● YOUR GOAL:
Your answer should be each line of the entries that contains the word "Definition", copied in full.
PROVIDED INFORMATION START
(** * Rinku autolink: span detection for URLs, [www.] hosts and e-mail addresses

    A shallow embedding of [ext/rinku/autolink.c] and the properties its
    specification states about it.

    - Bytes ([uint8_t]) and offsets ([size_t]) are integers of [Z]; the
      arithmetic of [size_t] is taken modulo [2^64] and written [size_t (...)]
      wherever the C code adds or subtracts.
    - The buffer [data] is a list of bytes.  A read outside of it is undefined
      behaviour in C and is the outcome [Undefined] here; a failed [assert]
      is [Abort].
    - [struct autolink_pos *link] is passed by reference and mutated in C;
      here every function takes the struct and returns it next to its [bool].
    - The functions of [<ctype.h>] are those of the "C" locale. *)

From Stdlib Require Import ZArith List Bool Lia ZifyBool String Ascii.
Import ListNotations.
Local Open Scope Z_scope.

(* ================================================================= *)
(** ** Machine integers *)

Definition SIZE_MOD : Z := Eval vm_compute in 2 ^ 64.
Definition SIZE_MAX : Z := Eval vm_compute in 2 ^ 64 - 1.
Definition INT_MAX : Z := Eval vm_compute in 2 ^ 31 - 1.

(** Reduction of an integer to the range of [size_t]. *)
Definition size_t (x : Z) : Z := x mod SIZE_MOD.

(* ================================================================= *)
(** ** Bytes and string literals *)

Definition chr (a : ascii) : Z := Z.of_N (N_of_ascii a).
Arguments chr a%_char.

Definition bytes (s : string) : list Z := map chr (list_ascii_of_string s).
Arguments bytes s%_string.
PROVIDED INFORMATION END
● RESULT FOR THIS EXERCISE:
Definition SIZE_MOD : Z := Eval vm_compute in 2 ^ 64.
Definition SIZE_MAX : Z := Eval vm_compute in 2 ^ 64 - 1.
Definition INT_MAX : Z := Eval vm_compute in 2 ^ 31 - 1.
Definition size_t (x : Z) : Z := x mod SIZE_MOD.
Definition chr (a : ascii) : Z := Z.of_N (N_of_ascii a).
Definition bytes (s : string) : list Z := map chr (list_ascii_of_string s).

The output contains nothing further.